In another example, a healthcare system noticed through its analytics reporting a sharp increase in clinicians searching for information related to red meat allergy. This is a symptom of Alpha-gal syndrome, a disease caused by tick bites. Seeing that spike in searches helped the care teams make the connection to a potential environmental and population health concern in their area and gave them the opportunity to proactively reach out to local providers with education on Alpha-gal and its treatment protocols.

Potential expansion of analytics capabilities

Clinical analytics is potentially the most productive insight-gathering option for healthcare system administrators. The other way to obtain net-new data about site- or group-specific clinical usage or trend data would be through surveys, and that process would be likely prove administratively challenging and produce biases in the results.

With CDS analytics, “the value is you're actually understanding clinician behavior,” Frey says. “As opposed to just looking at this from a retrospective view, you see from a quality measure standpoint. It’s an important lens and an important additional data set, especially used in combination with data sets [from other healthcare sources], to know where to focus time and effort to improve care.”

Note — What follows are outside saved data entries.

Lemma reaction_page_grows total max_reactions s s' :
  prev_count s = Z.of_nat (length (ids s)) →
  (∀ m, max_reactions = Some m → m = 0 ∨ Z.of_nat (length (ids s)) < m) →
  reaction_page total max_reactions s = Continue s' →
  ids s `prefix_of` ids s'
  ∧ (length (ids s) < length (ids s'))%nat
  ∧ prev_count s' = Z.of_nat (length (ids s'))
  ∧ (∀ t, total = Some t → t = 0 ∨ Z.of_nat (length (ids s')) < t)
  ∧ (∀ m, max_reactions = Some m → m = 0 ∨ Z.of_nat (length (ids s')) < m).
Proof.
  intros Hprev Hmax. unfold reaction_page.
  destruct (find_reaction_links _) as [[|link links]|]; [done| |done].
  pose proof (collect_reaction_ids_appends max_reactions (link :: links) (ids s) Hmax) as Hc.
  destruct (collect_reaction_ids _ _ _) as [r|all'] eqn:E; [done|].
  destruct Hc as [[new ->] Hwithin].
  destruct (all_collected _ _) eqn:Ea; [done|].
  destruct (Z.eqb_spec (Z.of_nat (length (ids s ++ new))) (prev_count s)) as [|Hne]; [done|].
  intros (Hi & Hp & _ & _)%TraversalFacts.advance_continue; simpl in *.
  rewrite Hi, Hp. split; [by eexists|].
  split; [rewrite length_app in Hne |- *; lia|].
  split; [done|]. split; [|done].
  intros t Ht. by apply (not_all_collected total).
Qed.
(** With an open-ended row in the table nothing of a positive amount is
    left over. *)
Lemma slab_loop_sum_amount df : forall rem prev tax rows,
  has_open df -> 0 < rem ->
  sum_amount (snd (slab_loop df rem prev tax rows)) == sum_amount rows + rem.
Proof.
  induction df as [| b df IH]; intros rem prev tax rows Hopen Hrem.
  - inversion Hopen.
  - simpl.
    set (amt := slab_amount (Upper_Limit b) rem prev).
    pose proof (slab_amount_nonneg (Upper_Limit b) rem prev) as Hn.
    pose proof (slab_amount_le_rem (Upper_Limit b) rem prev ltac:(lra)) as Hle.
    fold amt in Hn, Hle.
    assert (Hrows : sum_amount (if Qlt_bool 0 amt
                           then rows ++ [mkSlabRow prev (Upper_Limit b) (rate_of b) amt (amt * rate_of b)]
                           else rows) == sum_amount rows + amt).
    { case_lt 0 amt; [rewrite sum_amount_app; simpl; lra | lra]. }
    case_le (rem - amt) 0; simpl.
    + rewrite Hrows. lra.
    + rewrite IH; [rewrite Hrows; lra | | lra].
      inversion Hopen as [? ? Hb | ? ? Hrest]; subst; [| exact Hrest].
      exfalso. unfold amt in E. rewrite Hb in E.
      pose proof (slab_amount_open rem prev ltac:(lra)). lra.
Qed.

(** Capped rows never hold more than the width of their slab. *)
Lemma slab_loop_capped df : forall rem prev tax rows,
  capped_amount (snd (slab_loop df rem prev tax rows))
  <= capped_amount rows + finite_widths df prev.
Proof.
  induction df as [| b df IH]; intros rem prev tax rows; simpl; [lra |].
  set (amt := slab_amount (Upper_Limit b) rem prev).
  pose proof (slab_amount_nonneg (Upper_Limit b) rem prev) as Hn. fold amt in Hn.
  set (rows' := if Qlt_bool 0 amt then _ else rows).
  set (prev' := match Upper_Limit b with Some c => c | None => prev end).
  assert (Hrows : capped_amount rows' + finite_widths df prev'
                  <= capped_amount rows +
                     match Upper_Limit b with
                     | Some c => py_max 0 (c - prev) + finite_widths df c
                     | None => finite_widths df prev
                     end).
  { unfold rows', prev'. destruct (Upper_Limit b) as [c |] eqn:Hc.
    - pose proof (slab_amount_le_width c rem prev) as Hw. fold amt in Hw.
      case_lt 0 amt; [rewrite capped_amount_app; simpl; lra | lra].
    - case_lt 0 amt; [rewrite capped_amount_app; simpl; lra | lra]. }
  pose proof (finite_widths_nonneg df prev') as Hf.
  case_le (rem - amt) 0; simpl.
  - lra.
  - specialize (IH (rem - amt) prev' (tax + amt * rate_of b) rows'). lra.
Qed.

(** * [sanitize_brackets] *)

Lemma sanitize_brackets_cons b df :
  sanitize_brackets (b :: df) =
  let out := sort_brackets (map sanitize_row (b :: df)) in
  if Nat.eqb (count_na out) 0
  then out ++ [mkBracket None (last (map Rate out) (Some 0))]
  else out.
Proof. reflexivity. Qed.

The next step for advanced CDS analytics tools, like the UpToDate Enterprise Edition analytics dashboard, is to integrate more thoroughly with electronic health records (EHR). Integration that is able to pull data from early patient interactions within the EHR complements the CDS advanced analytics concept of a more proactive engagement with clinical data and sets a future goal of more seamlessly embedding insights within the clinician workflow.

“Healthcare systems today are struggling with the amount of data that they have access to, both their own and vendor supplied,” Frey says. “A lot of them are trying to centralize as much of that as possible and curate and manage it in a way that supports use cases across their organization. It’s a huge challenge. But I think clinical decision support insights is a key piece of the puzzle that they aren’t getting today from anywhere else.”